Nov. 5 (Bloomberg) -- U.S. stocks rose, sending the Standard & Poor’s 500 Index higher for a fourth day, as jobless claims and worker productivity beat forecasts and Cisco Systems Inc. said a global economic recovery spurred a rebound in sales.

Cisco, the biggest maker of networking equipment, gained 2.4 percent after earnings topped analysts’ estimates and the company expanded its stock buyback plan by $10 billion. Research In Motion Ltd. rose after saying it will repurchase as much as $1.2 billion in shares. All but one of the 30 stocks in the Dow Jones Industrial Average rose as government data showed initial claims for unemployment benefits dropped to 512,000 last week and worker productivity surged at the fastest pace in six years.

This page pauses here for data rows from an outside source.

(** * Magic Storyteller: transcript accumulator and scene-segmentation controller

    A shallow embedding of the two React components that carry the logic of
    the application:

    - [StoryRecorder] (components/StoryRecorder.tsx): the speech-transcript
      accumulator with its [base]/[session]/[interim] parts and the effect that
      synchronises the parent;
    - [Home] (pages/index.tsx): the segmentation controller with its cursor
      [lastProcessedLength], the word-count and pause triggers, the manual
      trigger and the asynchronous [handleGenerateScene].

    React is modelled by explicit state passing.  An event handler maps the
    state of the last render to the next state; afterwards the effects whose
    dependencies changed are run, until nothing changes any more.  The state
    updates of one handler, and those of the code that runs after an [await],
    are seen by the effects together: the effect that follows the commit of
    [handleGenerateScene] runs after its [finally] block.  A [useRef] cell is
    a field like any other; it differs from [useState] in that closures read
    its current value, which is why the callback of a timer takes the values
    of [useState] from the timer and the value of the cell from the state.
    A pending [setTimeout] is a field of the state that holds the remaining
    delay and the values its closure captured; time passes in the event
    [Elapse].  A suspended [await] is an entry of the list [inflight] that
    holds the local variables of the suspended call.  Logging, [alert] and
    the rendered markup are left out. *)

From Stdlib Require Import String Ascii DecimalString DecimalN.
From stdpp Require Import base list numbers option gmap.

Local Open Scope nat_scope.

(** ** JavaScript strings *)

Module JS.

(** A JavaScript string is a sequence of UTF-16 code units; [length], [slice]
    and [trim] all work on code units. *)
Definition str := list N.

(** A literal of the development, for 8-bit characters. *)
Definition lit (s : string) : str := map N_of_ascii (list_ascii_of_string s).
(** The scenario of the sample data: a new email signs up for
    "Chess Club". *)
Lemma signup_succeeds_witness :
  ∃ d' listing details,
    run (signup_for_activity "Chess Club" "new@mergington.edu") seeded
      = (Return (mkMessage "Signed up new@mergington.edu for Chess Club"), d')
    ∧ activities d' = activities seeded
    ∧ participants d' =
        (if decide (mkParticipant "new@mergington.edu" ∈ participants seeded)
         then participants seeded
         else participants seeded ++ [mkParticipant "new@mergington.edu"])
    ∧ mkParticipant "new@mergington.edu" ∈ participants d'
    ∧ activity_participants d' =
        activity_participants seeded ++ [(1, "new@mergington.edu")]
    ∧ run get_activities d' = (Return listing, d')
    ∧ listing !! "Chess Club" = Some details
    ∧ "new@mergington.edu" ∈ Details.participants details.
Proof.
  apply (signup_succeeds seeded "Chess Club" "new@mergington.edu"
           (mkActivity 1 "Chess Club"
              "Learn strategies and compete in chess tournaments"
              "Fridays, 3:30 PM - 5:00 PM" 12)).
  - reflexivity.
  - apply (bool_decide_unpack _). vm_compute. exact I.
  - apply (bool_decide_unpack _). vm_compute. exact I.
Defined.

(** C2.  A signup for a participant who exists and already has an
    association row for the activity raises 400 with the detail "Student is
    already signed up"; and starting where the email has no association
    row for the activity, the first of two identical signups returns and
    the second raises that error. *)
Theorem signup_twice_already_signed_up
    (d : Database) (A E : string) (a : Activity) :
  activity_by_name A d = Some a →
  (mkParticipant E ∈ participants d →
   (id a, E) ∈ activity_participants d →
   run (signup_for_activity A E) d =
     (Raise (mkHTTPException 400 "Student is already signed up"), d))
  ∧
  ((id a, E) ∉ activity_participants d →
   ∃ d1,
     run (signup_for_activity A E) d
       = (Return (mkMessage ("Signed up " +:+ E +:+ " for " +:+ A)), d1)
     ∧ run (signup_for_activity A E) d1
       = (Raise (mkHTTPException 400 "Student is already signed up"), d1)).
Proof.
  intros Ha. split.
  - intros Hp Hr. by apply signup_conflict with a.
  - intros Hr. exists (after_signup d a E). split.
    + by apply signup_fresh.
    + apply signup_conflict with a.
      * by apply after_signup_activity.
      * apply after_signup_participant.
      * apply after_signup_association.
Qed.
Lemma memoize_with_exceptions_transparent_witness :
  let run := memoized_func 0 stub_func false None 4 (State [] tt) 0 in
  fst (fst run) = Return 16 /\ snd run = 1%nat.
Proof.
  intros run.
  destruct (memoize_with_exceptions_transparent 0 stub_func false None 4
              (State [] tt) 0) as (Hres & Hruns & _); [by left|].
  split; [exact Hres|exact Hruns].
Defined.

(** With a [maxsize] of zero nothing is remembered: two calls run the
    function twice. *)
Example memoize_maxsize_zero :
  let run1 := memoized_func 0 stub_func true (Some 0) 4 (State [] tt) 0 in
  let run2 := memoized_func 0 stub_func true (Some 0) 4 (snd (fst run1)) (snd run1) in
  run1 = (Return 16, State [] tt, 1%nat) /\ run2 = (Return 16, State [] tt, 2%nat).
Proof. split; reflexivity. Qed.

(** A bounded cache keeps the entry that the call itself left for its
    arguments, and the next call gives that one; an unbounded cache
    replaces it by the result of the call. *)
Example memoize_nested_entry :
  let again maxsize :=
    let run1 := memoized_func 0 nesting_func true maxsize 7 (State [] tt) 0 in
    (fst (fst run1),
     fst (fst (memoized_func 0 nesting_func true maxsize 7 (snd (fst run1)) (snd run1)))) in
  again (Some 128) = (Return 1, Return 2) /\ again None = (Return 1, Return 1).
Proof. split; reflexivity. Qed.

End MemoWitnesses.

(** ** [keydefaultdict] *)

Section KeyDefaultDictFacts.
Import KeyDefaultDict.
Context {K V Exn World : Type} `{Countable K}.
Context (default_factory : option (K -> state K V World -> result Exn V * state K V World)).

(** X28: A lookup in a [keydefaultdict] that returns leaves the key in the
    dictionary with the value returned, so that the next lookup of the key
    returns the same value without calling the factory.  For a key that was
    missing the value is what the factory returns for the key itself,
    called once. *)
Theorem keydefaultdict_getitem (key : K) (st st1 : state K V World) (n n1 : nat) (v : V) :
  getitem default_factory key st n = (Return v, st1, n1) ->
  items st1 !! key = Some v
  /\ getitem default_factory key st1 n1 = (Return v, st1, n1)
  /\ (items st !! key = None ->
      exists factory st',
        default_factory = Some factory /\ factory key st = (Return v, st')
        /\ st1 = setitem key v st' /\ n1 = S n).
Proof.
  unfold getitem at 1. destruct (items st !! key) as [v0|] eqn:Hkey.
  - intros [= <- <- <-]. unfold getitem. by rewrite Hkey.
  - unfold __missing__. destruct default_factory as [factory|]; [|done].
    destruct (factory key st) as [[value|e] st'] eqn:Hfactory; [|done].
    cbn. rewrite lookup_insert_eq. intros [= <- <- <-]. unfold getitem. cbn.
    rewrite lookup_insert_eq. split; [done|]. split; [done|]. intros _.
    by exists factory, st'.
Qed.

End KeyDefaultDictFacts.

Section KeyDefaultDictWitness.
Import KeyDefaultDict.

Lemma keydefaultdict_getitem_witness :
  let run := getitem (Some length_factory) "abc" (State ∅ tt) 0 in
  fst (fst run) = Return 3%nat
  /\ getitem (Some length_factory) "abc" (snd (fst run)) (snd run) = run.
Proof.
  intros run. split; [reflexivity|].
  assert (run = (Return 3%nat, snd (fst run), snd run)) as Hrun by reflexivity.
  destruct (keydefaultdict_getitem (Some length_factory) "abc" (State ∅ tt)
              (snd (fst run)) 0 (snd run) 3%nat Hrun) as (_ & Hagain & _).
  by rewrite Hagain.
Defined.

End KeyDefaultDictWitness.

(** ** What the installer reports, and the data files *)

Section KernelReports.
Import Kernel KernelData.
Context {FS : Type} `{!OS FS}.
Context (icoconut_custom_kernel_dir icoconut_custom_kernel_install_loc : path).
Context (icoconut_custom_kernel_file_loc : path).
Context (fixpath : path -> path) (WINDOWS : bool) (default_encoding : string).
Context (exec_prefix : path) (sys_executable : string).
Context (json_dumps : json -> Z -> string) (encode : string -> string -> bytes).

Abbreviation dest := (kernel_dest icoconut_custom_kernel_install_loc fixpath exec_prefix).
Abbreviation steps :=
  (install_steps icoconut_custom_kernel_dir icoconut_custom_kernel_install_loc fixpath
     default_encoding exec_prefix sys_executable json_dumps encode).
Abbreviation install :=
  (install_custom_kernel icoconut_custom_kernel_dir icoconut_custom_kernel_install_loc
     fixpath WINDOWS default_encoding exec_prefix sys_executable json_dumps encode).

(** Where the steps of the installation succeed and the destination is a
    directory, the kernel file is in it. *)
Lemma install_steps_written executable (fs : FS) u fs' :
  steps executable fs = (Some u, fs') ->
  isdir dest fs' = true ->
  read_bytes (dest ++ ["kernel.json"]) fs'
  = Some (kernel_json default_encoding sys_executable json_dumps encode executable).
Proof.
  intros Hsteps Hdir. unfold install_steps in Hsteps.
  apply and_then_Some in Hsteps as (fs_made & Hmake & Hrest).
  apply and_then_Some in Hrest as (fs_dir & Hensure & Hcopy).
  injection Hensure as <-. unfold kernel_source in Hcopy. destruct u.
  eapply copy_read; [exact Hcopy| |exact Hdir].
  rewrite ensure_dir_read. by eapply make_custom_kernel_written.
Qed.

(** An installation that reports nothing is one whose steps succeeded. *)
Lemma install_custom_kernel_silent executable logger (fs : FS) :
  snd (install executable logger fs) = [] ->
  exists u, steps executable fs = (Some u, snd (fst (install executable logger fs))).
Proof.
  unfold install_custom_kernel.
  destruct (steps executable fs) as [[u|] fs1]; cbn; [by exists u|].
  destruct (path_exists _ fs1); cbn; intros Hnil;
    by apply app_eq_nil in Hnil as [_ ?].
Qed.

(** X29: [install_custom_kernel] reports exactly when it fails, and everything
    it reports goes the same way: to the logger when there is one, and to
    [warn] and [traceback] when there is none. *)
Theorem install_custom_kernel_channel (executable : option string) (logger : bool) (fs : FS) :
  let run :=
    install_custom_kernel icoconut_custom_kernel_dir icoconut_custom_kernel_install_loc
      fixpath WINDOWS default_encoding exec_prefix sys_executable json_dumps encode
      executable logger fs in
  (fst (fst run) = None <-> snd run <> [])
  /\ Forall (fun ev =>
       if logger
       then ev = logger_log_exc \/ ev = logger_print_exc \/ exists m, ev = logger_warn m
       else ev = traceback_print_exc \/ exists m, ev = warn m) (snd run).
Proof.
  cbv zeta. unfold install_custom_kernel.
  destruct (steps executable fs) as [[u|] fs1]; cbn [fst snd].
  { split; [done|constructor]. }
  destruct (path_exists _ fs1), logger; cbn [fst snd app]; (split; [done|]);
    repeat (apply Forall_cons; split); try apply Forall_nil; eauto 6.
Qed.

(** X30: [get_kernel_data_files] answers an empty list, and touches nothing,
    for a command line without a [bdist] or [install] command.  For one
    with such a command it answers the one entry of the kernel file, whether
    or not the installation worked; and for a [bdist] command the kernel
    that it installs, if it reports nothing and the destination is a
    directory, runs [python], also where an [install] command is given
    too. *)
Theorem get_kernel_data_files_result (argv : list string) (fs : FS) :
  let run :=
    get_kernel_data_files icoconut_custom_kernel_dir icoconut_custom_kernel_install_loc
      icoconut_custom_kernel_file_loc fixpath WINDOWS default_encoding exec_prefix
      sys_executable json_dumps encode argv fs in
  let fs' := snd (fst run) in
  (existsb (String.prefix "bdist") argv = false ->
   existsb (String.prefix "install") argv = false -> run = ([], fs, []))
  /\ (existsb (String.prefix "bdist") argv = true
      \/ existsb (String.prefix "install") argv = true ->
      fst (fst run)
      = [(icoconut_custom_kernel_install_loc, [icoconut_custom_kernel_file_loc])])
  /\ (existsb (String.prefix "bdist") argv = true ->
      snd run = [] -> isdir dest fs' = true ->
      read_bytes (dest ++ ["kernel.json"]) fs'
      = Some (encode (json_dumps (kernel_dict "python") 1) default_encoding)).
Proof.
  cbv zeta. unfold get_kernel_data_files, install_and_list.
  split; [by intros -> ->|]. split.
  - intros Hcmd. destruct (existsb (String.prefix "bdist") argv).
    + by destruct (install (Some "python") false fs) as [[r fs1] reported].
    + destruct Hcmd as [?| ->]; [done|].
      by destruct (install (Some sys_executable) false fs) as [[r fs1] reported].
  - intros ->.
    pose proof (install_custom_kernel_silent (Some "python") false fs) as Hsilent.
    destruct (install (Some "python") false fs) as [[r fs1] reported]. cbn [fst snd] in *.
    intros Hnil Hdir. destruct (Hsilent Hnil) as [u Hsteps].
    by rewrite (install_steps_written _ _ _ _ Hsteps Hdir).
Qed.
(** ** Reading without the F5 encapsulation *)

(** The [switch] on the state goes on to the read loop from the four
    states before TERMINATE. *)
Lemma state_transitions_goes_on : forall v timeout now_,
  In (ppp_state (ppp v)) [PPPS_DEAD; PPPS_ESTABLISH; PPPS_OPENED; PPPS_NETWORK] ->
  fst (fst (state_transitions v timeout now_)) = None.
Proof.
  intros v timeout now_ Hin. unfold state_transitions.
  cbn [In] in Hin.
  destruct Hin as [H | [H | [H | [H | []]]]]; rewrite <- H.
  - change (PPPS_DEAD =? PPPS_DEAD) with true. cbv iota.
    destruct (case_ESTABLISH _ _ _). reflexivity.
  - change (PPPS_ESTABLISH =? PPPS_DEAD) with false.
    change (PPPS_ESTABLISH =? PPPS_ESTABLISH) with true. cbv iota.
    destruct (case_ESTABLISH _ _ _). reflexivity.
  - change (PPPS_OPENED =? PPPS_DEAD) with false.
    change (PPPS_OPENED =? PPPS_ESTABLISH) with false.
    change (PPPS_OPENED =? PPPS_OPENED) with true. cbv iota.
    destruct (case_OPENED _ _ _). reflexivity.
  - reflexivity.
Qed.
(** * Byte-order primitives of base/numerics/basic_ops_impl.h

    A shallow embedding of [cxx17_is_constant_evaluated], [MathType],
    [SwapBytes], [FromLittleEndian] and [ToLittleEndian], followed by the
    properties the specification states about them.

    Integer values are mathematical integers ([Z]); every conversion to a
    fixed-width C++ type is written out as a reduction modulo the width of
    that type.  Bytes are integers in [0, 256) and byte arrays are lists.
    Every shift that the C++ code evaluates is recorded in a trace, so that
    the bound on shift amounts can be stated about the same definitions that
    compute the results. *)

From Stdlib Require Import ZArith List Lia Bool Btauto.
From stdpp Require Import base tactics list list_numbers.
Import ListNotations.
Local Open Scope Z_scope.

(** * The platform: toolchain macros, size of [int], host byte order *)

Inductive endianness := LittleEndian | BigEndian.

Record platform := Platform {
  (** [(defined(__GNUC__) && __GNUC__ >= 9) || defined(__clang__)] *)
  gnuc9_or_clang : bool;
  (** [_MSC_VER] is defined (true for MSVC and for clang-cl) *)
  msc_ver : bool;
  (** [sizeof(int)] *)
  sizeof_int : Z;
  (** byte order of the object representation of integers in memory *)
  host_byte_order : endianness
}.

(** The context in which a call is evaluated. *)
Inductive eval_context := ConstantEvaluation | RunTime.

(** * Integer types *)

Record itype := IntType { is_signed : bool; sizeof : Z }.

Definition bit_width (T : itype) : Z := 8 * sizeof T.

(** The widths the templates accept: [sizeof(T)] is 1, 2 or 4, and the
    last [else] branch carries [static_assert(sizeof(T) == 8u)]. *)
Inductive width := W1 | W2 | W4 | W8.

Definition width_bytes (w : width) : nat :=
  match w with W1 => 1 | W2 => 2 | W4 => 4 | W8 => 8 end%nat.

Definition uint (w : width) : itype := IntType false (Z.of_nat (width_bytes w)).
Definition sint (w : width) : itype := IntType true (Z.of_nat (width_bytes w)).
Definition uint8_t : itype := uint W1.
Definition int_t (p : platform) : itype := IntType true (sizeof_int p).
Definition unsigned_int (p : platform) : itype := IntType false (sizeof_int p).

(** [x] is a value of type [T]. *)
Definition in_range (T : itype) (x : Z) : Prop :=
  if is_signed T
  then - 2 ^ (bit_width T - 1) <= x < 2 ^ (bit_width T - 1)
  else 0 <= x < 2 ^ bit_width T.

(** Conversion of an integer to type [T] ([static_cast<T>], [T(x)], and the
    implicit conversions of assignment and [return]): the unique value of
    [T] congruent to [x] modulo [2 ^ bit_width T]. *)
Definition convert (T : itype) (x : Z) : Z :=
  if is_signed T
  then (x + 2 ^ (bit_width T - 1)) mod 2 ^ bit_width T - 2 ^ (bit_width T - 1)
  else x mod 2 ^ bit_width T.

(** [MathType<T>]: [T] itself when it is at least as large as [int],
    otherwise [int] or [unsigned int] according to the signedness of [T]. *)
Definition MathType (p : platform) (T : itype) : itype :=
  if sizeof_int p <=? sizeof T then T
  else if is_signed T then int_t p else unsigned_int p.

(** The integral promotion the language applies to an operand of an
    unsigned type [T] used directly in an expression: [int] when [T] is
    smaller than [int], [T] otherwise. *)
Definition promoted (p : platform) (T : itype) : itype :=
  if sizeof T <? sizeof_int p then int_t p else T.

(** * Shift traces *)

(** One evaluated shift: the width in bits of the (converted) left operand
    and the shift amount. *)
Record shift_event := ShiftEvent { operand_bits : Z; amount : Z }.

Definition Trace (A : Type) : Type := (A * list shift_event)%type.

Definition ret {A} (a : A) : Trace A := (a, []).

Definition bind {A B} (m : Trace A) (k : A -> Trace B) : Trace B :=
  (fst (k (fst m)), snd m ++ snd (k (fst m))).

Notation "x <- m ;; k" := (bind m (fun x => k))
  (at level 100, m at next level, right associativity).

(** [x << n] on an operand of type [U]. *)
Definition shl (U : itype) (x n : Z) : Trace Z :=
  (convert U (Z.shiftl x n), [ShiftEvent (bit_width U) n]).

(** [x >> n] on an operand of type [U]. *)
Definition shr (U : itype) (x n : Z) : Trace Z :=
  (Z.shiftr x n, [ShiftEvent (bit_width U) n]).

(** [for (size_t i = ...; ...; i += 1u) body], over the indices [idx], with
    the variables the body updates as the state. *)
Fixpoint for_each {S} (idx : list nat) (body : nat -> S -> Trace S) (s : S)
  : Trace S :=
  match idx with
  | [] => ret s
  | i :: rest => s' <- body i s ;; for_each rest body s'
  end.

(** * The compile-time-context detector *)

(** Modelled from the spec: the compiler builtin
    [__builtin_is_constant_evaluated] is not part of the repository; it
    reports whether the call is evaluated as part of a constant
    expression. *)
Definition builtin_is_constant_evaluated (ctx : eval_context) : bool :=
  match ctx with ConstantEvaluation => true | RunTime => false end.

Definition cxx17_is_constant_evaluated (p : platform) (ctx : eval_context)
  : bool :=
  if gnuc9_or_clang p then builtin_is_constant_evaluated ctx
  else if msc_ver p then false
  else false.

(** * Memory and intrinsics *)

(** The object representation of a [n]-byte unsigned integer on the host:
    its base-256 digits, least significant first on a little-endian host
    and most significant first on a big-endian one. *)
Definition object_representation (e : endianness) (n : Z) (v : Z) : list Z :=
  match e with
  | LittleEndian => Z_to_little_endian n 8 v
  | BigEndian => reverse (Z_to_little_endian n 8 v)
  end.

The S&P 500 added 0.7 percent to 1,053.47 at 9:36 a.m. in New York. The Dow increased 89.7 points, or 0.9 percent, to 9,891.84. About six stocks advanced for each that fell on the New York Stock Exchange.

“We’ve actually seen more good news than bad across a broad spectrum of economic data,” said Art Hogan, the chief market analyst at New York-based Jefferies & Co. “We look at the initial jobless claims as another piece of economic data we’re pretty happy with,” he said. “The most important thing is the non-farm productivity number."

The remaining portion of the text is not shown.